Keith Devens is annoyed with MySQL for not supporting subqueries, which is does, but only if you use 4.1 or newer. Then you run into the new license which some people dislike. On Friday I hit a similar problem with new features being added; the development system I was working on had a version which supported the OFFSET keyword, but the target system didn't. It was resolved by changing "<code>LIMIT $limit OFFSET $offset</code>" to "<code>LIMIT $offset, $limit</code>", once I tracked down the syntax. It was a tad close to the deadline for my liking though.
Messages The User Doesn't Understand
Wil Wheaton likes watching make output scroll by even though he doesn't understand it. This is a theme I've seen a few times, and I know I like seeing Linux kernel/init messages then an anonymous blob doing a KITT impression.
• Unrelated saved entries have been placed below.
(** A stored block takes the parent hash, so the next one is accepted only if the
    remembered hash is the tip's. *)
Lemma new_block_at_tip c dl b c' :
  chain_inv c dl → is_u64 (b_Number b) →
  (∀ r, r ∈ t_blocks (st_db (ch_Store c)) → br_block_number r < b_Number b) →
  Chain_Handle c b = (c', None) → ch_prevHash c = tip_hash Hash_zero (t_blocks (st_db (ch_Store c))).
Proof.
  intros Hinv Hu Hlt (ebl & root & ts & s' & Hc & Hi & ->)%Chain_Handle_Ok.
  destruct (ConvertToDomain_facts _ _ Hc) as (Hn & _ & _). set (ebl' := with_links _ _ ebl) in *.
  assert (db_BlockNumber ebl' = b_Number b) as Hn' by done. rewrite <-Hn' in Hu, Hlt.
  destruct (InsertBlock_new _ ebl' _ (ci_wf _ _ Hinv) Hu Hlt Hi) as (_ & _ & _ & _ & _ & _ & Hfree).
  unfold tip_hash. destruct (ci_last _ _ Hinv) as [[-> ->]|(i & r & Hr & Hp)]; [done|].
  destruct (t_blocks (st_db (ch_Store c)) !! Datatypes.S i) as [r'|] eqn:Hr'.
  - destruct (Hfree r'); [by eapply list_elem_of_lookup_2|rewrite (ci_parents _ _ Hinv i r r' Hr Hr'); by eexists|].
    rewrite (ci_parents _ _ Hinv i r r' Hr Hr'). simpl. by rewrite Hp.
  - apply lookup_ge_None in Hr'. pose proof (lookup_lt_Some _ _ _ Hr).
    rewrite last_lookup. replace (pred (length (t_blocks (st_db (ch_Store c))))) with i by lia. by rewrite Hr.
Qed.

Lemma chain_inv_deliver c dl b c' :
  chain_inv c dl → is_u64 (b_Number b) →
  (∀ r, r ∈ t_blocks (st_db (ch_Store c)) → br_block_number r < b_Number b) →
  Chain_Handle c b = (c', None) → chain_inv c' (dl ++ [b]).
Proof.
  intros Hinv Hu Hlt Hh. pose proof (new_block_at_tip _ _ _ _ Hinv Hu Hlt Hh) as Htip.
  destruct Hinv as [Hwf Hl Hsort Hpar Hlast (pre & Hpre & Hrows) Hrange Hdel].
  destruct (Chain_Handle_Ok _ _ _ Hh) as (ebl & root & ts & s' & Hc & Hi & ->).
  destruct (ConvertToDomain_facts _ _ Hc) as (Hn & Hhash & Hhashed).
  set (ebl' := with_links _ _ ebl) in *. assert (db_BlockNumber ebl' = b_Number b) as Hn' by done.
  rewrite <-Hn' in Hu, Hlt.
  destruct (InsertBlock_new _ ebl' _ Hwf Hu Hlt Hi) as (Hwf' & He & Hrow & Hb & Hnum & Hchk & _).
  split; simpl; rewrite ?Hb; try done.
  - apply linked_snoc; [done|]. simpl. by rewrite BytesToHash_Bytes.
  - apply StronglySorted_snoc; [done|]. intros r Hr. rewrite Hnum. by apply Hlt.
  - intros i r r' Hr Hr'. pose proof (lookup_lt_Some _ _ _ Hr') as Hlen. rewrite length_app in Hlen. simpl in Hlen.
    destruct (decide (Datatypes.S i < length (t_blocks (st_db (ch_Store c))))%nat) as [Hin|Hout].
    + rewrite lookup_app_l in Hr, Hr' by lia. by eapply Hpar.
    + rewrite lookup_app_r in Hr' by lia. rewrite lookup_app_l in Hr by lia.
      replace (Datatypes.S i - length _)%nat with 0%nat in Hr' by lia. injection Hr' as <-. simpl.
      rewrite Htip. unfold tip_hash. rewrite last_lookup.
      replace (pred (length (t_blocks (st_db (ch_Store c))))) with i by lia. by rewrite Hr.
  - right. exists (length (t_blocks (st_db (ch_Store c)))), (toStorageBlock ebl').
    split; [by apply list_lookup_middle|]. unfold row_hash. simpl. by rewrite Hhash.
  - exists pre. split; [done|]. rewrite !fmap_app, Hrows, <-app_assoc. do 2 f_equal. simpl.
    change (i64 (db_BlockNumber ebl)) with (br_block_number (toStorageBlock ebl')).
    by rewrite Hnum, Hhash, Hn'.
  - rewrite Hn' in Hu. apply Forall_app. auto.
  - apply Forall_app. split; [eapply Forall_impl; [exact Hdel|]; intros x; by apply delivered_mono|].
    constructor; [|constructor]. exists ebl. split_and!; [done| |].
    + apply (insert_rows_absorbed (st_db (ch_Store c)) ebl'); [apply Hwf|done|done].
    + intros p r Hp Hr. by eapply block_check_links.
Qed.

(** Replaying delivered blocks leaves the store alone and remembers the last. *)
Lemma replay_effect c bs c' :
  store_wf (ch_Store c) → Forall (λ b, is_u64 (b_Number b)) bs →
  Forall (delivered (st_db (ch_Store c))) bs → handle_all c bs = Some c' →
  ch_Store c' = ch_Store c ∧
  ch_prevHash c' = match last bs with Some b => BytesToHash (b_Hash b) | None => ch_prevHash c end.
Proof.
  intros Hwf Hr Hd. revert c Hwf Hd. induction Hr as [|b bs Hu _ IH]; intros c Hwf Hd; cbn [handle_all].
  { by intros [= <-]. }
  apply Forall_cons in Hd as [Hb Hbs]. pose proof (Chain_Handle_again c b Hwf Hu Hb) as Ha.
  destruct ((commit_root (ch_ts c) b).1); rewrite Ha; [|done]. intros Hall.
  edestruct IH as [-> ->]; [| |exact Hall|]; [done..|].
  split; [done|]. rewrite last_cons. by destruct (last bs).
Qed.

(** The last delivered block is the tip. *)
Lemma delivered_tip c dl b :
  chain_inv c dl → last dl = Some b →
  tip_hash Hash_zero (t_blocks (st_db (ch_Store c))) = BytesToHash (b_Hash b).
Proof.
  intros [_ _ _ _ _ (pre & _ & Hrows) _ _] Hl. unfold tip_hash.
  assert (last ((λ r, (br_block_number r, br_block_hash r)) <$> t_blocks (st_db (ch_Store c))) =
          Some (b_Number b, Some (b_Hash b))) as Hlast.
  { rewrite Hrows, last_app, fmap_last, Hl. done. }
  rewrite fmap_last in Hlast. destruct (last (t_blocks _)) as [r|]; [|done].
  injection Hlast as _ Hh. unfold row_hash. by rewrite Hh.
Qed.

Lemma chain_inv_redeliver c dl b c' :
  chain_inv c dl → b ∈ dl → Chain_Handle c b = (c', None) →
  ch_Store c' = ch_Store c ∧ ch_prevHash c' = BytesToHash (b_Hash b) ∧ chain_inv c' dl.
Proof.
  intros Hinv Hb Hh. pose proof Hinv as [Hwf Hl Hs Hp Hla (pre & Hpre & Hrows) Hr Hd].
  rewrite Forall_forall in Hr, Hd. pose proof (Chain_Handle_again c b Hwf (Hr b Hb) (Hd b Hb)) as Ha.
  rewrite Hh in Ha. destruct ((commit_root (ch_ts c) b).1); [|done]. injection Ha as ->.
  split_and!; [done..|]. split; simpl; try done; [|by exists pre|by apply Forall_forall..].
  right. assert ((b_Number b, Some (b_Hash b)) ∈ (λ r, (br_block_number r, br_block_hash r)) <$> t_blocks (st_db (ch_Store c))) as Hin.
  { rewrite Hrows. apply elem_of_app. right. apply list_elem_of_fmap. by exists b. }
  apply list_elem_of_fmap in Hin as (r & [= _ Hrh] & Hin). apply list_elem_of_lookup in Hin as [i Hi].
  exists i, r. split; [done|]. unfold row_hash. by rewrite <-Hrh.
Qed.

Lemma chain_inv_replay c l1 l2 c' :
  chain_inv c (l1 ++ l2) → handle_all c l2 = Some c' →
  ch_Store c' = ch_Store c ∧
  (l2 ≠ [] → ch_prevHash c' = tip_hash Hash_zero (t_blocks (st_db (ch_Store c)))).
Proof.
  intros Hinv Hall. pose proof (ci_range _ _ Hinv) as Hr. pose proof (ci_delivered _ _ Hinv) as Hd.
  apply Forall_app in Hr as [_ Hr], Hd as [_ Hd].
  destruct (replay_effect c l2 c' (ci_wf _ _ Hinv) Hr Hd Hall) as [Hs Hp]. split; [done|]. intros Hne.
  rewrite Hp. destruct (last l2) as [b|] eqn:El; [|by apply last_None in El]. symmetry.
  apply (delivered_tip _ _ _ Hinv). rewrite last_app, El. done.
Qed.

Lemma chain_inv_genesis c dl g c' e :
  chain_inv c dl → EnsureGenesisBlock c g = (c', e) → chain_inv c' dl.
Proof.
  intros Hinv. unfold EnsureGenesisBlock. pose proof (LatestBlock_tip _ (ci_wf _ _ Hinv)) as Hl.
  destruct (LatestBlock (ch_Store c)); [by intros [= <- _]|]. destruct Hl as [Hemp _].
  destruct (InsertBlock _ _) as [s' [e'|]] eqn:Hi.
  { apply InsertBlock_error in Hi as ->. intros [= <- _]. by apply (chain_inv_ext c). }
  intros [= <- _]. destruct Hinv as [Hwf _ _ _ _ (pre & _ & Hrows) _ _].
  rewrite Hemp in Hrows. symmetry in Hrows. apply app_nil in Hrows as [_ Hdl].
  apply fmap_nil_inv in Hdl as ->.
  edestruct InsertBlock_new as (Hwf' & _ & _ & Hb & _ & _ & _); [exact Hwf| | |exact Hi|].
  { unfold is_u64. simpl. lia. }
  { intros r Hr. rewrite Hemp in Hr. by apply not_elem_of_nil in Hr. }
  rewrite Hemp in Hb. split; simpl; rewrite ?Hb; try done.
  - split; [|done]. apply BytesToHash_zeros.
  - repeat constructor.
  - right. eexists 0%nat, _. split; [reflexivity|done].
  - eexists [_]. split; [simpl; lia|done].
Qed.

(** The latest block of a sorted table is its last row. *)
Lemma max_row_last rows :
  StronglySorted (λ r r', br_block_number r < br_block_number r') rows →
  max_row br_block_number rows = last rows.
Proof.
  intros Hs. pose proof (max_row_spec br_block_number rows) as Hm.
  destruct (max_row br_block_number rows) as [m|]; [|by rewrite Hm].
  destruct Hm as [Hin Hmax]. destruct (last rows) as [r|] eqn:El.
  - apply last_Some in El as [rows' ->].
    apply elem_of_app in Hin as [Hin| ->%list_elem_of_singleton]; [|done].
    assert (r ∈ rows' ++ [r]) as Hr by (apply elem_of_app; right; by apply list_elem_of_singleton).
    specialize (Hmax r Hr).
    eapply StronglySorted_app_1_elem_of in Hs; [|exact Hin|by apply list_elem_of_singleton].
    simpl in Hs. lia.
  - apply last_None in El as ->. by apply not_elem_of_nil in Hin.
Qed.

Lemma NewChain_tip (s : Store) trie c' :
  store_wf s → StronglySorted (λ r r', br_block_number r < br_block_number r') (t_blocks (st_db s)) →
  NewChain (st_db s) trie = Ok c' →
  ch_Store c' = Init (st_db s) ∧ ch_prevHash c' = tip_hash Hash_zero (t_blocks (st_db s)).
Proof.
  intros Hwf Hs Hnew. unfold NewChain, LatestBlock, q_LatestBlock in Hnew. cbn [st_db Init] in Hnew.
  rewrite (max_row_last _ Hs) in Hnew. unfold tip_hash.
  destruct (last (t_blocks (st_db s))) as [r|] eqn:El.
  - apply last_Some in El as [rows El]. destruct Hwf as [Hdb _].
    pose proof (wf_blocks _ Hdb) as Hc. rewrite El, Forall_app, Forall_singleton in Hc.
    destruct Hc as [_ Hc]. destruct (block_check_facts _ Hc) as (_ & (h & Hh & Hlen) & _).
    simpl in Hnew. rewrite Hh in Hnew. unfold row_hash. rewrite Hh.
    assert (scan_blob (Some h) = Some h) as Hsc
      by (apply (scan_blob_len 32); [lia|simpl; by rewrite Hlen]).
    rewrite Hsc in Hnew.
    destruct trie as [[tdb p]|]; [destruct (trie_New _ _ _); [|done]|]; by injection Hnew as <-.
  - simpl in Hnew.
    destruct trie as [[tdb p]|]; [destruct (trie_New _ _ _); [|done]|]; by injection Hnew as <-.
Qed.

Lemma chain_inv_restart c dl trie c' :
  chain_inv c dl → NewChain (st_db (ch_Store c)) trie = Ok c' → chain_inv c' dl.
Proof.
  intros [Hwf Hl Hs Hp0 Hla Hr Hrange Hdel] Hnew.
  destruct (NewChain_tip _ _ _ Hwf Hs Hnew) as [Hst Hp].
  split; rewrite ?Hst; try done; [apply Init_wf, Hwf|]. rewrite Hp. apply remembered_tip.
Qed.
OK, so I understand most of the messages, but even back when I was a DOS newbie I liked knowing that something real was happening, and if something went wrong - well I could see anything obviously different about the boot process. I could (shock) look in the manual to see what the messages mean. Nowadays I could use Google and probably find a solution in minutes.
Once I tried a Linux distro that used bootsplash (or something like it) to hide all the messages. I got really concerned when a boot took much longer then usual. It later turned out that it was running fsck. On my normal system I would have been able to see that it was running fsck and just been frustraited at the wait, rather then worried.
I don't know where I'm going with this, but its good for thought. Simple isn't always user friendly. Or maybe its lack of progress that's the problem. If you can see a bar moving towards 100% then that's good. If the bar hits the end and then starts again, then what?
OK, time to stop waffle on this subject (point out the related article about the newbie friendly command line) and move on to ...
Received a nice letter from the DVLA today, but lets start from the beginning. Dad recently bought himself a new car, its a nice car, and I could't afford it, or the insurance on it. However, there was a little mistake at the dealership and somehow the car has been registered to David A instead of Mike C. Most likely due to somebody picking the first name out of those listed living at my address (I am looking for a house of my own) instead of taking the name written on the form in front of them. Oh well, it will take some time to get this mess sorted out I think.